Call Me By Your Name
It seems every once in a while, there is at least one film the critics adore, everyone goes crazy for — that for me, just doesn't land. Leaves me feeling ambivalent. Avatar (Cameron 2009) and Birdman (Iñárritu 2009) are two fine examples. This year, it's Call Me By Your Name (Guadagnino 2016).
Make no mistake — I liked it, how could I not? An avid fan of the old Merchant-Ivory productions of the 80s and 90s, how could I not? It has all the classic M-I elements: The lavish landscape! The beautiful, deliberate pacing! The romantic entanglements! And something the older films don't have: incredible performances from Armie Hammer and Timothée Chalamet.
But despite the wonderful performances from Armie Hammer and Timothée Chalamet, (some really superb acting here), there was for me a undercurrent of... the not quite right.

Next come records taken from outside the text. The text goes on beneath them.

(* ===== verification/BufferedUarte.v ===== *)
(** * BufferedUarte: the interrupt-driven serial driver

    [embassy-nrf/src/buffered_uarte.rs]: two ring buffers that the UARTE's DMA reads
    and writes directly, and the state machine of the interrupt handler.  The
    buffers are the memory the DMA works on, so its pointers are offsets in them;
    [hw_tx] and [hw_rx] move one byte at a time between any two operations of the
    driver.  [w] is the width of the MAXCNT registers, 8 or 16 depending on the chip. *)
From S2P Require Import Prelude RingBuffer Sync Interrupt Io LowPower.
Local Open Scope Z_scope.

Inductive RxState : Set := RxIdle | Receiving.
Inductive TxState : Set := TxIdle | Transmitting (n : Z).

(** The UARTE's registers, and the timer's STOP task; the counters of bytes moved and
    whether a transfer runs are the hardware's own. *)
Record Uarte : Type := mkUarte {
  rxd_ptr : Z; rxd_maxcnt : Z; rx_count : Z; rx_running : bool; events_endrx : bool;
  txd_ptr : Z; txd_maxcnt : Z; tx_count : Z; tx_running : bool; events_endtx : bool;
  timer_running : bool
}.
Definition Uarte_new : Uarte := mkUarte 0 0 0 false false 0 0 0 false false false.

Record State : Type := mkState {
  uarte : Uarte;
  rx : RingBuffer; rx_state : RxState; rx_waker : WakerTask.WakerRegistration;
  tx : RingBuffer; tx_state : TxState; tx_waker : WakerTask.WakerRegistration
}.

(** [RXD.AMOUNT] is the number of bytes of the last transfer. *)
Definition amount (u : Uarte) : Z := rx_count u.

Definition start_rx (ptr cnt : Z) (u : Uarte) : Uarte :=
  mkUarte ptr cnt 0 true (events_endrx u) (txd_ptr u) (txd_maxcnt u) (tx_count u)
    (tx_running u) (events_endtx u) (timer_running u).
Definition ack_rx (u : Uarte) : Uarte :=
  mkUarte (rxd_ptr u) (rxd_maxcnt u) (rx_count u) (rx_running u) false (txd_ptr u)
    (txd_maxcnt u) (tx_count u) (tx_running u) (events_endtx u) (timer_running u).
Definition stop_timer (u : Uarte) : Uarte :=
  mkUarte (rxd_ptr u) (rxd_maxcnt u) (rx_count u) (rx_running u) (events_endrx u) (txd_ptr u)
    (txd_maxcnt u) (tx_count u) (tx_running u) (events_endtx u) false.
Definition start_tx (ptr cnt : Z) (u : Uarte) : Uarte :=
  mkUarte (rxd_ptr u) (rxd_maxcnt u) (rx_count u) (rx_running u) (events_endrx u)
    ptr cnt 0 true (events_endtx u) (timer_running u).
Definition ack_tx (u : Uarte) : Uarte :=
  mkUarte (rxd_ptr u) (rxd_maxcnt u) (rx_count u) (rx_running u) (events_endrx u) (txd_ptr u)
    (txd_maxcnt u) (tx_count u) (tx_running u) false (timer_running u).

Definition with_uarte (u : Uarte) (s : State) : State :=
  mkState u (rx s) (rx_state s) (rx_waker s) (tx s) (tx_state s) (tx_waker s).
Definition with_rx (r : RingBuffer) (st : RxState) (k : WakerTask.WakerRegistration) (s : State)
    : State := mkState (uarte s) r st k (tx s) (tx_state s) (tx_waker s).
Definition with_tx (r : RingBuffer) (st : TxState) (k : WakerTask.WakerRegistration) (s : State)
    : State := mkState (uarte s) (rx s) (rx_state s) (rx_waker s) r st k.

(** ** Configuration *)

(** 16 MHz ticks for 20 bits at a BAUDRATE register value. *)
Definition rx_timeout (baudrate : Z) : outcome Z :=
  if baudrate / 40 =? 0 then Panic else Done (0x80000000 / (baudrate / 40)).
Definition hardware_flow_control (rts cts : bool) : outcome bool :=
  match rts, cts with
  | false, false => Done false
  | true, true => Done true
  | _, _ => Panic
  end.

(** [new]: the timeout written to the timer's compare register, the state, and the
    interrupt, left masked and pending. *)
Definition BufferedUarte_new (baudrate : Z) (rts cts : bool) (rx_buffer tx_buffer : list Z)
    (irq : Irq Fn) : outcome (Z * bool * PeripheralMutex State) :=
  hwfc ← hardware_flow_control rts cts;
  let irq := pend (disable irq) in
  timeout ← rx_timeout baudrate;
  Done (timeout, hwfc,
        PeripheralMutex_new
          (mkState Uarte_new (RingBuffer.new rx_buffer) RxIdle WakerTask.new
             (RingBuffer.new tx_buffer) TxIdle WakerTask.new) irq).

Section driver.
Context {P : Profile} (w : Z).

(** ** The interrupt handler

    Each loop runs until its [break]; the result has the tasks woken, and [None] is
    fuel running out. *)
Definition Res (A : Type) : Type := option (outcome A).
Definition res_bind {A B} (m : outcome A) (f : A → Res B) : Res B :=
  match m with Done a => f a | Panic => Some Panic end.

Fixpoint rx_loop (fuel : nat) (woken : list Z) (s : State) : Res (list Z * State) :=
  match fuel with
  | O => None
  | S n =>
      match rx_state s with
      | RxIdle =>
          res_bind (push_buf (rx s)) (λ '(off, len),
            if len =? 0 then Some (Done (woken, s))
            else
              let s1 := with_rx (rx s) Receiving (rx_waker s) s in
              Some (Done (woken, with_uarte (start_rx off (wrap w len) (uarte s)) s1)))
      | Receiving =>
          if events_endrx (uarte s) then
            let u := stop_timer (uarte s) in
            res_bind (push (rx s) (amount u)) (λ r,
              let '(ws, k) := WakerTask.wake (rx_waker s) in
              rx_loop n (woken ++ ws) (with_uarte (ack_rx u) (with_rx r RxIdle k s)))
          else Some (Done (woken, s))
      end
  end.

Fixpoint tx_loop (fuel : nat) (woken : list Z) (s : State) : Res (list Z * State) :=
  match fuel with
  | O => None
  | S n =>
      match tx_state s with
      | TxIdle =>
          res_bind (pop_buf (tx s)) (λ '(off, len),
            if len =? 0 then Some (Done (woken, s))
            else
              let s1 := with_tx (tx s) (Transmitting len) (tx_waker s) s in
              Some (Done (woken, with_uarte (start_tx off (wrap w len) (uarte s)) s1)))
      | Transmitting len =>
          if events_endtx (uarte s) then
            let u := ack_tx (uarte s) in
            res_bind (pop (tx s) len) (λ r,
              let '(ws, k) := WakerTask.wake (tx_waker s) in
              tx_loop n (woken ++ ws) (with_uarte u (with_tx r TxIdle k s)))
          else Some (Done (woken, s))
      end
  end.

Definition on_interrupt (s : State) : Res (list Z * State) :=
  match rx_loop 2 [] s with
  | Some (Done (woken, s1)) => tx_loop 2 woken s1
  | other => other
  end.

(** ** The task side

    Each registers the interrupt's handler first; [addr] is the state's address. *)
Definition with_inner {R} (addr : Z) (f : State → Irq Fn → outcome (R * State * Irq Fn))
    (m : PeripheralMutex State) : outcome (R * PeripheralMutex State) :=
  let '(r, m') := with_state (λ s i,
    match f s i with
    | Done (r, s', i') => (Done r, s', i')
    | Panic => (Panic, s, i)
    end) (register_interrupt addr m) in
  r ← r; Done (r, m').

Definition poll_fill_buf (addr : Z) (cx : Waker.t) (m : PeripheralMutex State)
    : outcome (IoPoll (list Z) * list Z * PeripheralMutex State) :=
  with_inner addr (λ s i,
    '(off, n) ← pop_buf (rx s);
    if negb (n =? 0) then Done (Ready (Ok (slice (buf (rx s)) off n)), [], s, i)
    else
      '(ws, k) ← WakerTask.register (rx_waker s) cx;
      Done (Pending, ws, with_rx (rx s) (rx_state s) k s, i)) m.

Definition consume (addr : Z) (amt : nat) (m : PeripheralMutex State)
    : outcome (unit * PeripheralMutex State) :=
  with_inner addr (λ s i,
    r ← pop (rx s) (Z.of_nat amt);
    Done (tt, with_rx r (rx_state s) (rx_waker s) s, pend i)) m.

Definition poll_write (addr : Z) (cx : Waker.t) (data : list Z) (m : PeripheralMutex State)
    : outcome (IoPoll nat * list Z * PeripheralMutex State) :=
  with_inner addr (λ s i,
    '(off, len) ← push_buf (tx s);
    if len =? 0 then
      '(ws, k) ← WakerTask.register (tx_waker s) cx;
      Done (Pending, ws, with_tx (tx s) (tx_state s) k s, i)
    else
      let n := Nat.min (Z.to_nat len) (length data) in
      r ← push (fill (tx s) off (take n data)) (Z.of_nat n);
      Done (Ready (Ok n), [], with_tx r (tx_state s) (tx_waker s) s, pend i)) m.

(** [set_baudrate]: the timeout, under the mutex. *)
Definition set_baudrate (baudrate : Z) (m : PeripheralMutex State)
    : outcome (Z * PeripheralMutex State) :=
  let '(r, m') := with_state (λ s i, (rx_timeout baudrate, s, i)) m in
  t ← r; Done (t, m').

(** ** The hardware *)

(** One byte of a buffer. *)
Definition byte_at (r : RingBuffer) (i : Z) : Z := default 0 (buf r !! Z.to_nat i).

(** A byte is sent; the transfer ends with its last one. *)
Definition hw_tx (s : State) : option (Z * State) :=
  let u := uarte s in
  if tx_running u && (tx_count u <? txd_maxcnt u) then
    let b := byte_at (tx s) (txd_ptr u + tx_count u) in
    let last := tx_count u + 1 =? txd_maxcnt u in
    Some (b, with_uarte
      (mkUarte (rxd_ptr u) (rxd_maxcnt u) (rx_count u) (rx_running u) (events_endrx u)
         (txd_ptr u) (txd_maxcnt u) (tx_count u + 1) (negb last) (last || events_endtx u)
         (timer_running u)) s)
  else None.

(** A byte arrives, if there is a transfer with room for it, and restarts the timer. *)
Definition hw_rx (b : Z) (s : State) : option State :=
  let u := uarte s in
  if rx_running u && (rx_count u <? rxd_maxcnt u) then
    let last := rx_count u + 1 =? rxd_maxcnt u in
    Some (mkState
      (mkUarte (rxd_ptr u) (rxd_maxcnt u) (rx_count u + 1) (negb last) (last || events_endrx u)
         (txd_ptr u) (txd_maxcnt u) (tx_count u) (tx_running u) (events_endtx u) true)
      (fill (rx s) (rxd_ptr u + rx_count u) [b]) (rx_state s) (rx_waker s)
      (tx s) (tx_state s) (tx_waker s))
  else None.

(** The line is idle: the timer stops the transfer. *)
Definition hw_idle (s : State) : State :=
  let u := uarte s in
  if timer_running u && rx_running u then
    with_uarte (mkUarte (rxd_ptr u) (rxd_maxcnt u) (rx_count u) false true
      (txd_ptr u) (txd_maxcnt u) (tx_count u) (tx_running u) (events_endtx u) false) s
  else s.
End driver.

(** ** [State::drop]

    The mutex has masked the interrupt and removed its handler by then: its [Drop] runs
    before that of the state it contains.  The timer and the transfers are stopped; then
    the processor sleeps until what was in progress has ended, the receiver first. *)
Definition drop_begin (s : State) : State := with_uarte (stop_timer (uarte s)) s.
Definition rx_ended (s : State) : bool := events_endrx (uarte s).
Definition tx_ended (s : State) : bool := events_endtx (uarte s).

(** What the hardware does meanwhile: bytes move, and the STOP tasks end the transfers.
    No interrupt is taken, so the event register of the processor is not set. *)
Inductive HwDrop : Set := HTx | HRx (b : Z) | HIdle | HStopRx | HStopTx.
Definition hw_stop (rx : bool) (s : State) : State :=
  let u := uarte s in
  if rx then with_uarte (mkUarte (rxd_ptr u) (rxd_maxcnt u) (rx_count u) false
    (rx_running u || events_endrx u) (txd_ptr u) (txd_maxcnt u) (tx_count u) (tx_running u)
    (events_endtx u) (timer_running u)) s
  else with_uarte (mkUarte (rxd_ptr u) (rxd_maxcnt u) (rx_count u) (rx_running u)
    (events_endrx u) (txd_ptr u) (txd_maxcnt u) (tx_count u) false
    (tx_running u || events_endtx u) (timer_running u)) s.
Definition drop_env (a : HwDrop) (s : State) : option (State * bool) :=
  match a with
  | HTx => r ← hw_tx s; Some (snd r, false)
  | HRx b => s' ← hw_rx b s; Some (s', false)
  | HIdle => Some (hw_idle s, false)
  | HStopRx => Some (hw_stop true s, false)
  | HStopTx => Some (hw_stop false s, false)
  end.

(** The two waits; [None] when there is nothing to wait for. *)
Definition drop_rx (event : bool) (s : State) : option (Cpu State) :=
  match rx_state s with
  | Receiving => Some (low_power_wait_until event (drop_begin s))
  | RxIdle => None
  end.
Definition drop_tx (event : bool) (s : State) : option (Cpu State) :=
  match tx_state s with
  | Transmitting _ => Some (low_power_wait_until event s)
  | TxIdle => None
  end.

Seventeen year old Elio is smart, accomplished, sophisticated in the Arts, but he is just a boy in many ways, in perhaps the most meaningful ways. Though he pursues Oliver, who is reluctant at first, is Oliver acting nobly by indulging Elio's infatuation? Has he taken advantage of the tender, vulnerable Elio? Can you truly take advantage if both partners are willing? Well, I think you can. Throughout the film I considered how it would play out if Elio was a girl, and it definitely felt slightly... pervvy. Oliver is older, wiser, more worldly, bigger, stronger — he is a grown-ass man, Elio is a boy. The filmmakers surely sought to exploit this disparity in Oliver and Elio's maturity, casting actors with very different physicality, and to great effect.

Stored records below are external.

Lemma env_wait_run b1 b2 es : ∀ c m', env_run es (mach c) = Some m' →
  ∃ c', wait_run (drop_condition b1 b2) drop_env (Env <$> es) c = Some c' ∧
    mach c' = m' ∧ pc c' = pc c ∧ (event c = true → event c' = true).
Proof using Type.
  clear Hw. induction es as [|e es IH]; intros c m'; [intros [= <-]; by exists c|].
  cbn [env_run]. destruct (env_step e (mach c)) as [m1|] eqn:He; [|done].
  cbn [mbind option_bind]. intros Hr.
  set (c1 := mkCpu (pc c) (event c || match e with EIrq => enabled (irq (mach c)) | _ => false end) m1).
  assert (Hs : wait_step (drop_condition b1 b2) drop_env (Env e) c = Some c1).
  { cbn [wait_step]. unfold drop_env. by rewrite He. }
  destruct (IH c1 m' Hr) as (c' & Hr' & ? & ? & Hev). exists c'. rewrite fmap_cons.
  cbn [wait_run]. rewrite Hs. split_and!; [done..|]. intros E. apply Hev. simpl. by rewrite E.
Qed.

Lemma drop_awake b1 b2 acts c m ev : DropInv b1 b2 m →
  wait_run (drop_condition b1 b2) drop_env acts (low_power_wait_until ev m) = Some c →
  awake (drop_condition b1 b2) due (DropInv b1 b2) c.
Proof using Type.
  clear Hw. intros HI. eapply awake_run; [| |by apply awake_start].
  - intros a s s' ev' Hs He. by destruct (drop_env_spec _ _ _ _ _ _ Hs He).
  - intros a s s' ev' Hs He. destruct (drop_env_spec _ _ _ _ _ _ Hs He) as (_ & H & _). auto.
Qed.

(** An interrupt that is due can be taken, and keeps the condition. *)
Lemma drop_interrupt b1 b2 m : DropInv b1 b2 m → due m = true →
  ∃ m', drop_env EIrq m = Some (m', true) ∧ DropInv b1 b2 m' ∧
    (drop_condition b1 b2 m = true → drop_condition b1 b2 m' = true).
Proof using Type.
  clear Hw. intros HI Hd. pose proof HI as [[Hok _] _]. unfold due in Hd.
  assert (He : ∃ m', drop_env EIrq m = Some (m', true)).
  { unfold drop_env. cbn [env_step]. rewrite Hd, (service_irq addr) by done. cbn.
    assert (enabled (irq m) = true) as -> by apply Hok. eauto. }
  destruct He as [m' He]. exists m'. destruct (drop_env_spec _ _ _ _ _ _ HI He) as (? & _ & ?).
  done.
Qed.

(** From any point of the wait, the rest of it can be run. *)
Lemma drop_can_exit b1 b2 c : awake (drop_condition b1 b2) due (DropInv b1 b2) c →
  pc c ≠ Exited →
  ∃ acts c', wait_run (drop_condition b1 b2) drop_env acts c = Some c' ∧ pc c' = Exited.
Proof using Type.
  clear Hw. intros Ha Hpc.
  destruct (drop_hw_ends b1 b2 (mach c) Rx (proj1 Ha)) as (es1 & m1 & R1 & I1 & E1 & _).
  destruct (drop_hw_ends b1 b2 m1 Tx I1) as (es2 & m2 & R2 & I2 & E2 & K2).
  destruct (env_wait_run b1 b2 es1 c m1 R1) as (c1 & W1 & M1 & P1 & _).
  rewrite <-M1 in R2. destruct (env_wait_run b1 b2 es2 c1 m2 R2) as (c2 & W2 & M2 & P2 & _).
  assert (Hc : drop_condition b1 b2 m2 = true).
  { apply drop_condition_spec. intros []; [|by apply E2]. intros Hb. by apply K2, E1. }
  assert (Ha2 : awake (drop_condition b1 b2) due (DropInv b1 b2) c2).
  { eapply (awake_run _ drop_env _ _ _ _ ((Env <$> es1) ++ (Env <$> es2)));
      [exact Ha|rewrite wait_run_app, W1; exact W2]. Unshelve.
    - intros a s s' ev' Hs He. by destruct (drop_env_spec _ _ _ _ _ _ Hs He).
    - intros a s s' ev' Hs He. destruct (drop_env_spec _ _ _ _ _ _ Hs He) as (_ & H & _). auto. }
  subst m1 m2.
  assert (Hend : ∃ acts c', wait_run (drop_condition b1 b2) drop_env acts c2 = Some c' ∧
    pc c' = Exited).
  { destruct (due (mach c2)) eqn:Hdue.
    - destruct (drop_interrupt b1 b2 _ I2 Hdue) as (m3 & He & I3 & Hc3).
      specialize (Hc3 Hc).
      assert (Hw3 : wait_step (drop_condition b1 b2) drop_env (Env EIrq) c2 =
        Some (mkCpu (pc c2) (event c2 || true) m3)) by (cbn [wait_step]; by rewrite He).
      rewrite orb_true_r in Hw3. destruct (pc c2) eqn:P; [| |congruence].
      + exists [Env EIrq; Step], (mkCpu Exited true m3). split; [|done].
        cbn [wait_run]. rewrite Hw3. cbn. unfold cpu_step. cbn. by rewrite Hc3.
      + exists [Env EIrq; Step; Step], (mkCpu Exited true m3). split; [|done].
        cbn [wait_run]. rewrite Hw3. cbn. unfold cpu_step. cbn. by rewrite Hc3.
    - destruct (awake_exits _ drop_env _ _ c2 Ha2 Hc Hdue) as (n & Hn); [congruence|].
      by exists (replicate n Step), (mkCpu Exited true (mach c2)). }
  destruct Hend as (acts & c' & Hr & Hx).
  exists ((Env <$> es1) ++ (Env <$> es2) ++ acts), c'. split; [|done].
  rewrite !wait_run_app, W1. cbn [mbind option_bind]. rewrite wait_run_app, W2. exact Hr.
Qed.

James Ivory's script sounds stilted and at times wooden, the dialogue not entirely believable. If he had directed as originally planned, the visual and the audible might have coalesced better. Near the film's end, there is a beautiful monologue by Elio's father, which though full of (perhaps) anachronistic acceptance, is an indulgent bit of screenwriting as monologues are as rare as unicorns in real life. And did we really need this overt stamp of approval? Weren't we all very aware that Elio's cooler-than-cool parents were every teenagers dream? Is the father simply projecting his unrequited love on his son's relationship? In 1983 a new, deadly sexually-transmitted disease was making headlines and spreading like wildfire, as such I think this film should have been set in the late 1970s rather than during the AIDS epidemic. Whoops. Richard Brody of The New Yorker, called the film 'empty and sanitized.' My assessment is a bit more charitable — earnest but ultimately unseemly.